What is required
Instruction for the entries that follow: retype exactly the lines from the line with "cid_from_str : string -> option ContractId;" to the line with "amount_msats : Z).", both included, and omit all others.

(Data records)
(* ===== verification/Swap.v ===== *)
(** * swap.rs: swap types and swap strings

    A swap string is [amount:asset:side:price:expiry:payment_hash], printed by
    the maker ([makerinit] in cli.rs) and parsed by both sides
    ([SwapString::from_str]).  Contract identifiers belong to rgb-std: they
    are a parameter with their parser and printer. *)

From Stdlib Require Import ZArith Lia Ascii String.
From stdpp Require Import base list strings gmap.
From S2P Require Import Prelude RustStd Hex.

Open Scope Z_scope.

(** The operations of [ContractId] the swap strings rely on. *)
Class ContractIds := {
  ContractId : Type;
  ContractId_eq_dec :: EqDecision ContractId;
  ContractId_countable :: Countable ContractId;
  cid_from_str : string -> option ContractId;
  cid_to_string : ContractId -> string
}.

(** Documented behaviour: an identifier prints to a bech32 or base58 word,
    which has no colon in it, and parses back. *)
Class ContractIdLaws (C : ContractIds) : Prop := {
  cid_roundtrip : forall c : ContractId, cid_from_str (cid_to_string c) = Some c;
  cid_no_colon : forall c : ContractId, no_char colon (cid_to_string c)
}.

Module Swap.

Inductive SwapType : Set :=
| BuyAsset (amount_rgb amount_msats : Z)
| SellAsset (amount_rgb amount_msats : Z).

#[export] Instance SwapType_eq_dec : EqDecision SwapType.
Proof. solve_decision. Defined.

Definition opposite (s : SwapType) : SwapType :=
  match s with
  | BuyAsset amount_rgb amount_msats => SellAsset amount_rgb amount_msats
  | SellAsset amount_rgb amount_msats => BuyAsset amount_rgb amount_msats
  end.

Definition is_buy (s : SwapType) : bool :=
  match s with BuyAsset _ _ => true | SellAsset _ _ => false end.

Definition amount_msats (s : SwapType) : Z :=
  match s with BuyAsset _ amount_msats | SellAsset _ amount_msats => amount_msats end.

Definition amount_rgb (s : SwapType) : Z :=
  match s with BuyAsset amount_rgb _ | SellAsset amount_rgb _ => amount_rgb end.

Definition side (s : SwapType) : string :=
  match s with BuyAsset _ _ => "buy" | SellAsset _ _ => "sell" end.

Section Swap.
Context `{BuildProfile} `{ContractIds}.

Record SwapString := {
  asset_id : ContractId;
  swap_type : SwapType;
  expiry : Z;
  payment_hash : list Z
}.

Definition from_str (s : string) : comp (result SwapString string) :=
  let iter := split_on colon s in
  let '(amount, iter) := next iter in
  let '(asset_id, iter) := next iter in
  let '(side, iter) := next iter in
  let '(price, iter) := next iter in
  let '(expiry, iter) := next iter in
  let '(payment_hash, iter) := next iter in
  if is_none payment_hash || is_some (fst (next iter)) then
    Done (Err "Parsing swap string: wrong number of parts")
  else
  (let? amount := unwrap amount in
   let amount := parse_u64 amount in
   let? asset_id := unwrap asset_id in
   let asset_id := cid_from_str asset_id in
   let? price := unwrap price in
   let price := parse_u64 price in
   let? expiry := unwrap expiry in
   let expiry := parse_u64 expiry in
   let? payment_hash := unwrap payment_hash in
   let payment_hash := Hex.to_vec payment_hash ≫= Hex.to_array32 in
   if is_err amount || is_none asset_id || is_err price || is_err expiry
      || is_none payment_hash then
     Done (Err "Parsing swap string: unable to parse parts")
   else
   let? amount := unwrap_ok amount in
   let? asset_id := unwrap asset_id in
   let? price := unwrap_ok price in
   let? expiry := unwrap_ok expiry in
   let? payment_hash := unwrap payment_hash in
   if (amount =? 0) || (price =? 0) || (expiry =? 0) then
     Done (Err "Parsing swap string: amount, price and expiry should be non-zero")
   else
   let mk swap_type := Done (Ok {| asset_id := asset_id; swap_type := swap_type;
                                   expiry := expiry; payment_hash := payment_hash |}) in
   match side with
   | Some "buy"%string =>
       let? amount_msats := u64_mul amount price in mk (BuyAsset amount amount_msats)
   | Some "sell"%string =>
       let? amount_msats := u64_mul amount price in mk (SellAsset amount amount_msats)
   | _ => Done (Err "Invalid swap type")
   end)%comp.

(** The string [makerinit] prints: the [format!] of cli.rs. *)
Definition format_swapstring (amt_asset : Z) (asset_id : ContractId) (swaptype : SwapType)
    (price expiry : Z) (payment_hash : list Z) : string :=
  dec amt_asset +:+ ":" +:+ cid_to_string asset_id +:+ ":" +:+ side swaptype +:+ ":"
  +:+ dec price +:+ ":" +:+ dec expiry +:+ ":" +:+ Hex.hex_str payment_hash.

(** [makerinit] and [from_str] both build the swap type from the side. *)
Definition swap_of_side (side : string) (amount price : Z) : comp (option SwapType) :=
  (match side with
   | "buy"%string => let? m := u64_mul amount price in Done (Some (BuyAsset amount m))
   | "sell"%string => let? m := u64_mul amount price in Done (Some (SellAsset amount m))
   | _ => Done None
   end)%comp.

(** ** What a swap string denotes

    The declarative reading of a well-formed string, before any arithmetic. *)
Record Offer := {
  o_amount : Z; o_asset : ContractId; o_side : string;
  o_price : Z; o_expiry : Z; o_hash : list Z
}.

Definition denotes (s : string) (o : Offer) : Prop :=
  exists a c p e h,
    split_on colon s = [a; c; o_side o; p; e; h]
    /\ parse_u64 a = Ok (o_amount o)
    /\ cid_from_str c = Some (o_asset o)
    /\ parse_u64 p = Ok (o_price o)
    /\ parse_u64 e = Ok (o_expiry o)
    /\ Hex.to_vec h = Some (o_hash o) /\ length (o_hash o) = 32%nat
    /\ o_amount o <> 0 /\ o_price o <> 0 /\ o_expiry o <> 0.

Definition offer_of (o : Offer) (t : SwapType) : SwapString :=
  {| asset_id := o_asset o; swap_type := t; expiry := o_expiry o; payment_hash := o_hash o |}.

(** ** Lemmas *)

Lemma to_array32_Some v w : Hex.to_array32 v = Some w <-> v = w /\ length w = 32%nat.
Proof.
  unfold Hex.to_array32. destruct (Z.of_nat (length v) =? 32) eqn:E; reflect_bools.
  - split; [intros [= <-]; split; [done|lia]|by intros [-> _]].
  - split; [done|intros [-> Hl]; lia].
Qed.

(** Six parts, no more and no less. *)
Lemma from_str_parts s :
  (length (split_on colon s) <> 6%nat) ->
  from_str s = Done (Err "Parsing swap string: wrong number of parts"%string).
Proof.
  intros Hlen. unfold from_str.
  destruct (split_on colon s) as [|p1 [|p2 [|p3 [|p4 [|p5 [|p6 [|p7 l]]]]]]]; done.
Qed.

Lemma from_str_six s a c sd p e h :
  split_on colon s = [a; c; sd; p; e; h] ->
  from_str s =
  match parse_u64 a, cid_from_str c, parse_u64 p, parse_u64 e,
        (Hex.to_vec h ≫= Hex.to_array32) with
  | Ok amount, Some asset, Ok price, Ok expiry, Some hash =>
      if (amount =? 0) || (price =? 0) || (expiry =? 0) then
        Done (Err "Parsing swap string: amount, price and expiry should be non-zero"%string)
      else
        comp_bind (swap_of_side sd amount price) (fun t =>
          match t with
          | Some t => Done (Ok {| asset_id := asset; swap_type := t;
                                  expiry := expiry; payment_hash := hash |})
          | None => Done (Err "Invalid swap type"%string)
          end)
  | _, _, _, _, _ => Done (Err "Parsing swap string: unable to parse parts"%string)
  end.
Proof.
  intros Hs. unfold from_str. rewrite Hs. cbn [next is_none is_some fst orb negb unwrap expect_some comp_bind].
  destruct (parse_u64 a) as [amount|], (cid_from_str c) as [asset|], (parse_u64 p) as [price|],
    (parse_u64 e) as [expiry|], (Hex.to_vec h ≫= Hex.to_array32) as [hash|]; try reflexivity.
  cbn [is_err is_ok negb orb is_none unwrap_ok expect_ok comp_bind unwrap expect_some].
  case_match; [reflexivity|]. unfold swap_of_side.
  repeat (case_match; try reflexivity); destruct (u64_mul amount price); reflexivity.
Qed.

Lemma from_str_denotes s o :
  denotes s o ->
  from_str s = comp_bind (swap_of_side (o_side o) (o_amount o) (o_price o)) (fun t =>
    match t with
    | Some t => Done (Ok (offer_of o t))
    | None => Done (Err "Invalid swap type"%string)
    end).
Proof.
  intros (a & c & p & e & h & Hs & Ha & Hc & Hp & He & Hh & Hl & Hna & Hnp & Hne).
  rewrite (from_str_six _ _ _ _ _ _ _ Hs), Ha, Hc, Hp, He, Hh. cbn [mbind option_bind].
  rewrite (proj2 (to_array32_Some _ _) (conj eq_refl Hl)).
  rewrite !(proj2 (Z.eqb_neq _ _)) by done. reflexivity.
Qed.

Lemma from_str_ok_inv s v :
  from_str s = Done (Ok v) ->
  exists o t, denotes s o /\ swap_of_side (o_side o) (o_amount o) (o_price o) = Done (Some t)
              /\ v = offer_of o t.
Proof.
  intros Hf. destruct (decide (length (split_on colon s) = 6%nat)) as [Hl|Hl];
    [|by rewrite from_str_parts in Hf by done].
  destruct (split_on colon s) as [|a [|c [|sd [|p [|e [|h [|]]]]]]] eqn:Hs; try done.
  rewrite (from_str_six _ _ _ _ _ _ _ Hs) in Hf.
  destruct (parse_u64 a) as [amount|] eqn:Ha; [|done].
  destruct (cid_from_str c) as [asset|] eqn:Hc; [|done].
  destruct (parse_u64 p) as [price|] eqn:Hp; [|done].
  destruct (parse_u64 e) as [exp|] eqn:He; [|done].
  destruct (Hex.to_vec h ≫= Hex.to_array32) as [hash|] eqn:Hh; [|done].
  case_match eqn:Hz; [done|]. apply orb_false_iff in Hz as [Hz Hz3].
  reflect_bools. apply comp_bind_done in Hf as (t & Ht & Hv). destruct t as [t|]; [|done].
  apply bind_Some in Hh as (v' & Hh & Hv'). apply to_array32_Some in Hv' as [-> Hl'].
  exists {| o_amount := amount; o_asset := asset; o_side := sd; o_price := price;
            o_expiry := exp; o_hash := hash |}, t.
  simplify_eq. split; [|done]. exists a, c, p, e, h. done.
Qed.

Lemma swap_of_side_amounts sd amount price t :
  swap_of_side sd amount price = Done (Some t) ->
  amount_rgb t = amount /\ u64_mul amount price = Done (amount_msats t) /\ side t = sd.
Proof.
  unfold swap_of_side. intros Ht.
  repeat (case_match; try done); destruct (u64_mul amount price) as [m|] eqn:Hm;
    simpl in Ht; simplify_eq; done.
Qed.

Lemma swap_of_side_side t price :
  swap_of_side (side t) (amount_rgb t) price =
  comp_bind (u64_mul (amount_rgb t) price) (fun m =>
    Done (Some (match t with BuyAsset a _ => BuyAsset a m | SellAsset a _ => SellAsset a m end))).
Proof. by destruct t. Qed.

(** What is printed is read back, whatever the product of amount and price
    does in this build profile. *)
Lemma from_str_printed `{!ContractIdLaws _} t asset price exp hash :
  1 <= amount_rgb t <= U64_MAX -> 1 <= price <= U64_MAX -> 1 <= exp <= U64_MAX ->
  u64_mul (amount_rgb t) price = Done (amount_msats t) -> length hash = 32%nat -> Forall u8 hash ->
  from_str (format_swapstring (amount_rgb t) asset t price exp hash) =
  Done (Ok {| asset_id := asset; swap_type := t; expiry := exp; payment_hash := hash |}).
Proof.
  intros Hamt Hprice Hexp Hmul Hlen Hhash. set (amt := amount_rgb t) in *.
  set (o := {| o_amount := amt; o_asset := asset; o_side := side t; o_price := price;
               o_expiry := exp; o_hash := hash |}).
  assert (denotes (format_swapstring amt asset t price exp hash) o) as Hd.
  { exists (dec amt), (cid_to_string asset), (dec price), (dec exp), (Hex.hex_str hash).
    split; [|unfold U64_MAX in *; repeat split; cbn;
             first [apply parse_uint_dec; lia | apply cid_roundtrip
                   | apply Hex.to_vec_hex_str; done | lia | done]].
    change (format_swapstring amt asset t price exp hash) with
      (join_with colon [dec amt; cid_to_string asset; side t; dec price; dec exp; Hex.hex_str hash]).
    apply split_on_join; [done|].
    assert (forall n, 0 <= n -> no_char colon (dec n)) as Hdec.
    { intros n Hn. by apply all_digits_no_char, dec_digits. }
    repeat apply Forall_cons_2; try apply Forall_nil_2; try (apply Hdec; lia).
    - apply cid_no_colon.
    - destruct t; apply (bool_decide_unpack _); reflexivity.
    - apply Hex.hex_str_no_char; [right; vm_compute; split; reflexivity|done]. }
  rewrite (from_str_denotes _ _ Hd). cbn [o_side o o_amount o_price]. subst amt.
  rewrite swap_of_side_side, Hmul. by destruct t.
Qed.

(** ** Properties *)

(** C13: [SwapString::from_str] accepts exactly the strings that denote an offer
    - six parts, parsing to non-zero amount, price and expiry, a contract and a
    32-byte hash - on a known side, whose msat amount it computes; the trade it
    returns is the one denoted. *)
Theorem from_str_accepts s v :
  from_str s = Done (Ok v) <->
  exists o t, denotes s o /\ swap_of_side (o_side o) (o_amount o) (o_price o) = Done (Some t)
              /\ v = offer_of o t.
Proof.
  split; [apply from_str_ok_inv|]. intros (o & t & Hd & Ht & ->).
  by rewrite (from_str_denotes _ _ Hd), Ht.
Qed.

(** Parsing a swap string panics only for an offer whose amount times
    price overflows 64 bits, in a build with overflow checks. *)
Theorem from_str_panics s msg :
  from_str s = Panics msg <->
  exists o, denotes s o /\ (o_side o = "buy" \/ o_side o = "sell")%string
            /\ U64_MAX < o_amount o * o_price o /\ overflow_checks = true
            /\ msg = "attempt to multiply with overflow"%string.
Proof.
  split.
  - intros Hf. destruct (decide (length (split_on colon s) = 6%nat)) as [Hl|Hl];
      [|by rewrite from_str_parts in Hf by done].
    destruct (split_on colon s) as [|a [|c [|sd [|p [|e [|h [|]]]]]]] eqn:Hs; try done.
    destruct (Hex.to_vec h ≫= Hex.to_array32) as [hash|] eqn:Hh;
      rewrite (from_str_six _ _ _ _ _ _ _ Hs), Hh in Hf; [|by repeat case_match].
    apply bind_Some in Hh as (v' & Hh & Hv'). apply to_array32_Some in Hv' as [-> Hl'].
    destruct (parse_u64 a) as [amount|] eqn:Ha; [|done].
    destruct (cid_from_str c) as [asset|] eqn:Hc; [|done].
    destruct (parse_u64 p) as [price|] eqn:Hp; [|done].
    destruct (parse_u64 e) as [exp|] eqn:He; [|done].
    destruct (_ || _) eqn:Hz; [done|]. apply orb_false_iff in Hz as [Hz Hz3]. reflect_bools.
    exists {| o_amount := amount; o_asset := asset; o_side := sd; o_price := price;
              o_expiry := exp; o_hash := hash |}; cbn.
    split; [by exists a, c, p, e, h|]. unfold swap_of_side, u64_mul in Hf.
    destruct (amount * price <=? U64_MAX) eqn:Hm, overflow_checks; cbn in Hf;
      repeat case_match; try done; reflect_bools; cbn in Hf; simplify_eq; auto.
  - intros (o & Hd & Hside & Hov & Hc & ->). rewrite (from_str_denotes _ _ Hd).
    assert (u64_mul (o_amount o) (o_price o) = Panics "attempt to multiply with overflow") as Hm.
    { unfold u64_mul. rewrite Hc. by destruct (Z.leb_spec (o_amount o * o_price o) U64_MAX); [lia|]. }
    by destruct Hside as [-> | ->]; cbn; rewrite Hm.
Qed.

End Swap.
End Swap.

Exercise result
  cid_from_str : string -> option ContractId;
  cid_to_string : ContractId -> string
}.

(** Documented behaviour: an identifier prints to a bech32 or base58 word,
    which has no colon in it, and parses back. *)
Class ContractIdLaws (C : ContractIds) : Prop := {
  cid_roundtrip : forall c : ContractId, cid_from_str (cid_to_string c) = Some c;
  cid_no_colon : forall c : ContractId, no_char colon (cid_to_string c)
}.

Module Swap.

Inductive SwapType : Set :=
| BuyAsset (amount_rgb amount_msats : Z)
| SellAsset (amount_rgb amount_msats : Z).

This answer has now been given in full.